Les nouveaux chiens de garde …

Jérémy
Bonjour tout le monde les gens de la sphère virtuelle ! Dans l’article du jour, je vais m’essayer à faire une petite critique et j’avoue que ce n’est pas mon fort. Alors je vais faire comme d’hab, impro totale. J’en reviens donc à nos moutons, enfin ici ce seront plutôt des chiens. Je vais parler d’un documentaire de 2011 réalisé par Gilles Balbastre et Yannick Kergoat répondant au doux nom de « Les nouveaux chiens de garde ». C’est l’adaptation de l’essai de Serge Halimi portant le même nom.  Ce dernier fait lui-même de nombreuses références au livre écrit en 1932 par Paul Nizan sous le titre « Les chiens de garde ». Je sais, l’historique est un peu long mais ça aide à se situer pour la suite de l’article.

Les chiens de gardes

Ceux que Paul Nizan et Serge Halimi appellent « les chiens de gardes » sont les gardiens de l’ordre établi. Ce sont les membres d’une certaine élite, fervents défenseurs de statut quo et du maintien des privilèges quelques soient leurs natures.

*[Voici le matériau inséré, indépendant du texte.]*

(* ===== verification/PropagatorSpec.v ===== *)
(** What the propagator thread's operations compute: the buffer it builds for a
    table, the flush of a table, the aggregation of an update log and of a
    forwarded buffer, each as a total function of the abstract state. *)
From S2P Require Import Prelude Common MemStruct MemStructSpec Buffer ValueOps Protocol Propagator.

(** ** Building a buffer *)

Lemma repr_block ub a :
  repr ub a -> get_buff_size ub = total a /\ memcpy_src (to_bytes ub) (get_buff_size ub) = Ok (to_bytes ub).
Proof.
  intros Hr. pose proof Hr as [Hh (rest & Hd & Hrest) Hs Hu Hl Hi Hn Hb].
  assert (get_buff_size ub = total a) as Hsz by (unfold get_buff_size; by rewrite Hh).
  split; [done|]. unfold memcpy_src. rewrite Hsz, length_to_bytes, Hd, !length_app, length_enc_slots.
  rewrite (length_enc_updates (ab_usize a)), Hrest by done.
  assert (total a = Z.of_nat (44 + (length (ab_slots a) * 20 +
    (length (ab_ups a) * (8 + ab_usize a) + (ab_cap a - length (ab_ups a)) * (8 + ab_usize a))))) as ->.
  { unfold total, update_off, slot_off, step.
    rewrite !Nat2Z.inj_add, !Nat2Z.inj_mul, Nat2Z.inj_sub, !Nat2Z.inj_add by done. lia. }
  rewrite !(proj2 (Z.leb_le _ _)) by lia. cbn [andb]. rewrite Nat2Z.id, take_ge; [done|].
  rewrite length_to_bytes, Hd, !length_app, length_enc_slots.
  rewrite (length_enc_updates (ab_usize a)), Hrest by done. lia.
Qed.

Lemma append_all_spec l : forall ub a,
  repr ub a -> (length (ab_ups a) + length l <= ab_cap a)%nat ->
  Forall (update_ok (ab_usize a)) l ->
  exists ub', append_all l ub = Ok ub' /\ repr ub' (a_with_ups a (ab_ups a ++ l)).
Proof.
  unfold append_all. induction l as [|[k d] l IH]; intros ub a Hr Hroom Hok; simpl.
  { exists ub. split; [done|]. rewrite app_nil_r. by destruct a. }
  apply Forall_cons in Hok as [[Hk Hd] Hok]. simpl in *.
  destruct (AppendUpdate_refines ub a k d Hr Hk ltac:(lia)) as (ub1 & -> & Hr1). simpl.
  unfold a_append in *. rewrite decide_False in * by lia. simpl in *.
  rewrite take_ge in Hr1 by lia.
  destruct (IH ub1 _ Hr1) as (ub2 & Hl & Hr2); simpl; [rewrite length_app; simpl; lia|done|].
  exists ub2. split; [done|]. simpl in Hr2. by rewrite <- app_assoc in Hr2.
Qed.

(** A table whose first entries are in use and whose rest is free. *)
Definition filled (w : list (Z * UpdateRange)) (k : nat) : list (Z * UpdateRange) :=
  w ++ replicate k free_slot.

Lemma find_slot_app_None P `{forall z, Decision (P z)} (w s : list (Z * UpdateRange)) :
  Forall (fun e => ~ P e.1) w ->
  find_slot P (w ++ s) = (fun p => (length w + p.1, p.2)%nat) <$> find_slot P s.
Proof.
  induction 1 as [|e w He _ IH]; unfold find_slot in *; simpl.
  { by destruct (list_find _ s) as [[]|]. }
  rewrite decide_False by done. rewrite IH. by destruct (list_find _ s) as [[]|].
Qed.

Lemma find_slot_free k : find_slot (fun z => z = -1) (replicate (S k) free_slot) = Some (0%nat, free_slot).
Proof. done. Qed.

Lemma find_slot_free_ne id k :
  id <> -1 -> find_slot (fun z => z = id) (replicate k free_slot) = None.
Proof. intros. apply list_find_None, Forall_replicate. simpl. lia. Qed.

Lemma add_range_fresh ub a w k id r :
  repr ub a -> ab_slots a = filled w (S k) ->
  Forall (fun e => 0 <= e.1 /\ e.1 <> id) w -> 0 <= id -> slot_ok (id, r) ->
  exists ub', UpdateNodeRange ub id (st_ r) (end_ r) = Ok (0, ub') /\
    repr ub' (a_with_slots a (filled (w ++ [(id, r)]) k)).
Proof.
  intros Hr Hs Hw Hid (Hi & Hst & Hen). simpl in *.
  destruct (UpdateNodeRange_refines ub a id (st_ r) (end_ r) Hr Hi Hst Hen) as (ub' & Hret & Hr').
  exists ub'. unfold a_update_range in *. rewrite Hs in *. unfold filled in *.
  rewrite !find_slot_app_None in * by (eapply List.Forall_impl; [|exact Hw]; simpl; intros; lia).
  rewrite find_slot_free_ne in * by lia. rewrite find_slot_free in *. simpl in *.
  split; [done|]. rewrite insert_app_r_alt in Hr' by lia.
  replace (length w + 0 - length w)%nat with 0%nat in Hr' by lia. simpl in Hr'.
  rewrite <- app_assoc. by destruct r.
Qed.

(** The peers that have something to send, and the map with them marked sent. *)
Definition live (l : list (Z * UpdateRange)) : list (Z * UpdateRange) :=
  filter (fun p => st_ p.2 <= end_ p.2) l.
Definition mark_sent (r : UpdateRange) : UpdateRange :=
  if decide (st_ r <= end_ r) then mkRange (wrap_i64 (end_ r + 1)) (end_ r) else r.

Lemma live_app l1 l2 : live (l1 ++ l2) = live l1 ++ live l2.
Proof. apply filter_app. Qed.

Lemma length_live_le l : (length (live l) <= length l)%nat.
Proof. apply length_filter. Qed.

Lemma live_elem p l : p ∈ live l -> p ∈ l.
Proof. intros H. by apply list_elem_of_filter in H as []. Qed.

Definition peer_ok (my : Z) (p : Z * UpdateRange) : Prop := 0 <= p.1 /\ p.1 <> my /\ slot_ok p.

Lemma add_peer_ranges_spec my ub a k l (m : gmap Z UpdateRange) :
  repr ub a -> ab_slots a = filled [] k -> (length l <= k)%nat -> NoDup l.*1 ->
  (forall p, p ∈ l -> m !! p.1 = Some p.2) -> (forall p, p ∈ l -> peer_ok my p) ->
  exists ub' m', add_peer_ranges l (ub, m) = Ok (ub', m') /\
    repr ub' (a_with_slots a (filled (live l) (k - length (live l)))) /\
    (forall q, m' !! q = if decide (q ∈ l.*1) then mark_sent <$> m !! q else m !! q).
Proof.
  intros Hr Hs Hk Hnd Hm Hok. unfold add_peer_ranges.
  destruct (foldM_ind (fun pre acc => repr acc.1 (a_with_slots a (filled (live pre) (k - length (live pre)))) /\
      forall q, acc.2 !! q = if decide (q ∈ pre.*1) then mark_sent <$> m !! q else m !! q)
    (fun p acc => let st := st_ p.2 in let en := end_ p.2 in
       if st <=? en then
         '(ret, b) ← UpdateNodeRange acc.1 p.1 st en;
         let peers := <[p.1 := mkRange (wrap_i64 (en + 1)) en]> acc.2 in
         CHECK (ret =? 0);; Ok (b, peers)
       else Ok acc) l (ub, m)) as ([ub' m'] & Hf & Hr' & Hm'); [| |by exists ub', m'].
  { simpl. split; [|done]. replace (a_with_slots a _) with a; [done|].
    rewrite Nat.sub_0_r. destruct a; simpl in *; by rewrite Hs. }
  intros pre [q r] suf [ub1 m1] -> [Hr1 Hm1]. simpl in *.
  assert ((q, r) ∈ pre ++ (q, r) :: suf) as Hin by set_solver.
  destruct (Hok _ Hin) as (Hq0 & Hqm & Hqok). simpl in *.
  rewrite fmap_app, fmap_cons in Hnd. simpl in Hnd.
  assert (q ∉ pre.*1) as Hqpre.
  { apply NoDup_app in Hnd as (_ & Hd & _). intros Hc. apply (Hd q Hc). set_solver. }
  assert (forall q', (q' ∈ (pre ++ [(q, r)]).*1) <-> (q' ∈ pre.*1 \/ q' = q)) as Hmem.
  { intros q'. rewrite fmap_app. simpl. set_solver. }
  assert (live [(q, r)] = if decide (st_ r <= end_ r) then [(q, r)] else []) as Hlv by done.
  rewrite live_app, Hlv.
  destruct (Z.leb_spec (st_ r) (end_ r)) as [Hle|Hgt].
  - rewrite decide_True by done.
    assert (exists k', k - length (live pre) = S k')%nat as [k' Hk'].
    { pose proof (length_live_le pre). rewrite length_app in Hk. simpl in Hk.
      exists (k - length (live pre) - 1)%nat. lia. }
    rewrite Hk' in Hr1.
    destruct (add_range_fresh ub1 _ (live pre) k' q r Hr1 eq_refl) as (ub2 & -> & Hr2); [|done|done|].
    { apply Forall_forall. intros e He%live_elem. split.
      - destruct (Hok e) as (? & _); [set_solver|done].
      - intros <-. apply Hqpre. by apply list_elem_of_fmap_2. }
    simpl. eexists; split; [done|]. simpl. split.
    + rewrite length_app; simpl. replace (k - (length (live pre) + 1))%nat with k' by lia. exact Hr2.
    + intros q'. destruct (decide (q' = q)) as [->|Hne].
      * rewrite lookup_insert_eq, decide_True by (apply Hmem; auto).
        specialize (Hm (q, r) Hin). simpl in Hm. rewrite Hm. simpl. unfold mark_sent.
        by rewrite decide_True.
      * rewrite lookup_insert_ne by done. rewrite Hm1.
        by destruct (decide (q' ∈ pre.*1)) as [Hd|Hd];
          [rewrite decide_True by (apply Hmem; auto)|rewrite decide_False by (rewrite Hmem; tauto)].
  - rewrite decide_False by lia. rewrite app_nil_r.
    eexists; split; [done|]. simpl. split; [done|].
    intros q'. rewrite Hm1. specialize (Hm (q, r) Hin). simpl in Hm.
    destruct (decide (q' = q)) as [->|Hne].
    + rewrite decide_False by done. rewrite decide_True by (apply Hmem; auto).
      rewrite Hm. simpl. unfold mark_sent. by rewrite decide_False by lia.
    + by destruct (decide (q' ∈ pre.*1)) as [Hd|Hd];
        [rewrite decide_True by (apply Hmem; auto)|rewrite decide_False by (rewrite Hmem; tauto)].
Qed.

(** ** Shapes of the stores *)

(** A value type: the size of a delta and the pair of functions on it. *)
Record VType := mkVType {
  v_size : nat;
  v_add : ValueFunc;
  v_sub : ValueFunc;
  v_group : ValueGroup v_size v_add v_sub;
  v_size_pos : (0 < v_size)%nat;
  v_size_small : Z.of_nat v_size < 2147483648
}.
#[export] Existing Instance v_group.

Definition range_ok (r : UpdateRange) : Prop := is_i64 (st_ r) /\ is_i64 (end_ r) /\ is_i64 (end_ r + 1).
Definition ups_ok (n : nat) (ups : gmap Z (list byte)) : Prop :=
  map_Forall (fun k d => is_i64 k /\ length d = n) ups.
Definition peers_ok (my : Z) (peers : gmap Z UpdateRange) : Prop :=
  map_Forall (fun q r => (0 <= q /\ q <> my) /\ is_i32 q /\ range_ok r) peers.
(** The size of the block a flush allocates, as [GetBuffSize] computes it. *)
Definition fits (n nups nslots : nat) : Prop :=
  44 + 20 * Z.of_nat nslots + Z.of_nat nups * (8 + Z.of_nat n) < 2147483648.

Definition own_slot (my : Z) (r : UpdateRange) : list (Z * UpdateRange) :=
  if decide (st_ r <= end_ r) then [(my, r)] else [].

(** The abstract buffer a flush builds. *)
Definition outgoing (n : nat) (ups : list (Z * list byte)) (slots : list (Z * UpdateRange)) (cap : nat)
    : abuf := mkAbuf n (length ups) (filled slots (cap - length slots)) ups 0 None.

Lemma fits_sizes n nups nslots :
  fits n nups nslots ->
  Z.of_nat nups < 2147483648 - 44 /\ Z.of_nat nslots * 20 < 2147483648 - 44.
Proof. unfold fits. intros. split; nia. Qed.

Lemma ups_ok_iter `{UnorderedIter} n ups : ups_ok n ups -> Forall (update_ok n) (iter_order ups).
Proof. intros Hu. apply Forall_forall. intros [k d] He%iter_order_elem. exact (Hu k d He). Qed.

Lemma create_fits `{Allocator} n nups nslots :
  Z.of_nat n < 2147483648 -> fits n nups nslots ->
  exists b, CreateUpdateBuffer (Z.of_nat n) (Z.of_nat nups) (Z.of_nat nslots) = Ok b /\
    repr b (a_create n nups nslots).
Proof.
  intros Hn Hf. apply CreateUpdateBuffer_refines; [|done]. unfold fits in Hf.
  unfold total, update_off, slot_off, step; simpl. rewrite length_replicate. lia.
Qed.

(** A fresh buffer with all the updates of a store in it. *)
Lemma create_and_fill `{Allocator, UnorderedIter} n ups nslots :
  Z.of_nat n < 2147483648 -> ups_ok n ups -> fits n (size ups) nslots ->
  exists b0 b, CreateUpdateBuffer (Z.of_nat n) (Z.of_nat (size ups)) (Z.of_nat nslots) = Ok b0 /\
    append_all (iter_order ups) b0 = Ok b /\ repr b (outgoing n (iter_order ups) [] nslots).
Proof.
  intros Hn Hu Hf. destruct (create_fits n (size ups) nslots Hn Hf) as (b0 & Hc & Hr).
  destruct (append_all_spec (iter_order ups) b0 _ Hr) as (b & Ha & Hb);
    [simpl; by rewrite length_iter_order|by apply ups_ok_iter|].
  exists b0, b. split_and!; [done..|]. unfold outgoing, filled. simpl.
  rewrite length_iter_order, Nat.sub_0_r. exact Hb.
Qed.

Lemma mark_sent_ok r : range_ok r -> mark_sent r = if decide (st_ r <= end_ r) then mkRange (end_ r + 1) (end_ r) else r.
Proof. intros (_ & _ & ?). unfold mark_sent. by rewrite wrap_i64_id. Qed.

Lemma add_peer_ranges_all `{UnorderedIter} my ub a k peers :
  repr ub a -> ab_slots a = filled [] k -> (size peers <= k)%nat -> peers_ok my peers ->
  exists ub', add_peer_ranges (iter_order peers) (ub, peers) = Ok (ub', mark_sent <$> peers) /\
    repr ub' (a_with_slots a (filled (live (iter_order peers)) (k - length (live (iter_order peers))))).
Proof.
  intros Hr Hs Hk Hp.
  destruct (add_peer_ranges_spec my ub a k (iter_order peers) peers Hr Hs) as (ub' & m' & Hadd & Hr' & Hm');
    [by rewrite length_iter_order|apply iter_order_NoDup| | |].
  - intros [q r] Hin. by apply iter_order_elem in Hin.
  - intros [q r] Hin%iter_order_elem. destruct (Hp q r Hin) as ((? & ?) & ? & ? & ? & _).
    unfold peer_ok, slot_ok; simpl; auto.
  - exists ub'. split; [|done]. rewrite Hadd. do 2 f_equal. apply map_eq. intros q.
    rewrite Hm', lookup_fmap. case_decide as Hd; [done|].
    destruct (peers !! q) as [r|] eqn:E; [|done]. exfalso. apply Hd.
    apply iter_order_elem in E. by apply (list_elem_of_fmap_2 fst) in E.
Qed.

Section flush.
Context `{Allocator} `{UnorderedIter} (cfg : PropagatorThrInfo).
Hypothesis my_id_ok : 0 <= my_id_ cfg /\ is_i32 (my_id_ cfg).

(** The range table of the outgoing buffer: the peers with something unsent,
    then this node if it has something unsent. *)
Definition out_slots (peers : gmap Z UpdateRange) (mine : UpdateRange) : list (Z * UpdateRange) :=
  live (iter_order peers) ++ own_slot (my_id_ cfg) mine.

Les nouveaux chiens de garde

les-nouveaux-chiens-de-garde Nous voila à notre documentaire et il est venu le moment d’attacher sa ceinture. La trame du documentaire débute par l’allocution de Alain Peyrefitte, ministre de l’information de l’époque, signant la fin de l’ORTF telle qu’elle était jusqu’à ce moment là. Le pouvoir politique lâchait dès lors son étreinte sur le pouvoir médiatique. La pluralité des chaînes qui sont nées par la suite devait, quant à elle, assurer l’objectivité des journalistes et leur indépendance vis à vis des politiques. Serge Halimi fait donc une démonstration en 4 actes dans lesquels il montre les liens entres les mondes médiatique, politique et économique.

 

Ce que j’en pense

Alors les théoriciens du grand complot (j’exagère à peine) vont être contents. Le documentaire montre la face sombre et opaque des hautes sphères de notre bon pays. Il met aussi en évidence les liaisons (dangereuses) entre les politiques, journalistes et patrons de grands groupes.  Mais (il y a toujours un « mais »), je dirais que ce documentaire est un « procès à charge » pour le système. J’entends par là qu’il ne se suffit pas à lui même et qu’il ne montre qu’une seule des facettes du problème évoqué par Paul Nizan. Cependant, ce documentaire est très instructif sur les pratiques de nos chères élites adorées.Un sujet bien vaste à propos du quel je n’ai pas fini d’écrire.